_Exercise prompt_.
Each record is to be given again without alteration.

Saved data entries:
▼▼▼
(* ===== verification/Psrtd.v ===== *)
(** * The whole of psrtd

    From the options of the process to the mailboxes of the clients. [main] (Start.v) leaves a
    process with handlers: the loops of the listeners, of which this file has those that accept
    connections, and the handler of the hang-up signal. What they let happen is an execution of the
    machine of System.v, so the theorems on all executions are theorems on every server that [main]
    has started. *)

From S2P Require Import Prelude Utf8 Proto Io Commands Client ClientSpec Delivery.
From S2P Require Import Acl Topic Token Pubsub Reference PubsubSpec Passwords Keys Server ServerSpec.
From S2P Require Import Control ControlSpec Session SessionSpec Udp UdpSpec Broker Interleave System.
From S2P Require Import Queues Frames Runs Launch Start StartSpec.
From S2P Require Http.

(** ** The listeners *)

(** A round of a loop that accepts connections: a connection, with the outcome of its
    [set_nodelay] and the number of commands that it lives for, or an error. *)
Inductive Incoming : Type :=
| Accepted (nodelay : result unit IoError) (addr : bytes) (fuel : nat)
| AcceptError (e : IoError).

Section listeners.
Context {SMO : SubMapOps} {CHO : ChannelOps} {SHO : Sha256Ops} {BCO : BcryptOps} {AEO : AeadOps}.
Context {TLO : TlsOps} {B64 : Http.Base64Ops}.
Variable replication_push : option (byte -> bytes -> bytes -> N -> prog Server unit).

(** The tasks that [handle_unix_listener] spawns; an error is logged. *)
Fixpoint handle_unix_listener (path : bytes) (timeout : N) (l : list Incoming) :
    list (prog Server unit) :=
  match l with
  | [] => []
  | Accepted _ _ fuel :: l' =>
      forget (handle_unix_stream replication_push fuel path timeout)
        :: handle_unix_listener path timeout l'
  | AcceptError _ :: l' => handle_unix_listener path timeout l'
  end.

Fixpoint handle_tcp_listener (acceptor : option (prog Server (result unit bytes))) (timeout : N)
    (allow_no_tls : bool) (l : list Incoming) : list (prog Server unit) :=
  match l with
  | [] => []
  | Accepted nodelay addr fuel :: l' =>
      forget (handle_tcp_stream replication_push nodelay acceptor allow_no_tls fuel addr timeout)
        :: handle_tcp_listener acceptor timeout allow_no_tls l'
  | AcceptError _ :: l' => handle_tcp_listener acceptor timeout allow_no_tls l'
  end.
▲▲▲
_Result_.
(* ===== verification/Psrtd.v ===== *)
(** * The whole of psrtd

    From the options of the process to the mailboxes of the clients. [main] (Start.v) leaves a
    process with handlers: the loops of the listeners, of which this file has those that accept
    connections, and the handler of the hang-up signal. What they let happen is an execution of the
    machine of System.v, so the theorems on all executions are theorems on every server that [main]
    has started. *)

From S2P Require Import Prelude Utf8 Proto Io Commands Client ClientSpec Delivery.
From S2P Require Import Acl Topic Token Pubsub Reference PubsubSpec Passwords Keys Server ServerSpec.
From S2P Require Import Control ControlSpec Session SessionSpec Udp UdpSpec Broker Interleave System.
From S2P Require Import Queues Frames Runs Launch Start StartSpec.
From S2P Require Http.

(** ** The listeners *)

(** A round of a loop that accepts connections: a connection, with the outcome of its
    [set_nodelay] and the number of commands that it lives for, or an error. *)
Inductive Incoming : Type :=
| Accepted (nodelay : result unit IoError) (addr : bytes) (fuel : nat)
| AcceptError (e : IoError).

Section listeners.
Context {SMO : SubMapOps} {CHO : ChannelOps} {SHO : Sha256Ops} {BCO : BcryptOps} {AEO : AeadOps}.
Context {TLO : TlsOps} {B64 : Http.Base64Ops}.
Variable replication_push : option (byte -> bytes -> bytes -> N -> prog Server unit).

(** The tasks that [handle_unix_listener] spawns; an error is logged. *)
Fixpoint handle_unix_listener (path : bytes) (timeout : N) (l : list Incoming) :
    list (prog Server unit) :=
  match l with
  | [] => []
  | Accepted _ _ fuel :: l' =>
      forget (handle_unix_stream replication_push fuel path timeout)
        :: handle_unix_listener path timeout l'
  | AcceptError _ :: l' => handle_unix_listener path timeout l'
  end.

Fixpoint handle_tcp_listener (acceptor : option (prog Server (result unit bytes))) (timeout : N)
    (allow_no_tls : bool) (l : list Incoming) : list (prog Server unit) :=
  match l with
  | [] => []
  | Accepted nodelay addr fuel :: l' =>
      forget (handle_tcp_stream replication_push nodelay acceptor allow_no_tls fuel addr timeout)
        :: handle_tcp_listener acceptor timeout allow_no_tls l'
  | AcceptError _ :: l' => handle_tcp_listener acceptor timeout allow_no_tls l'
  end.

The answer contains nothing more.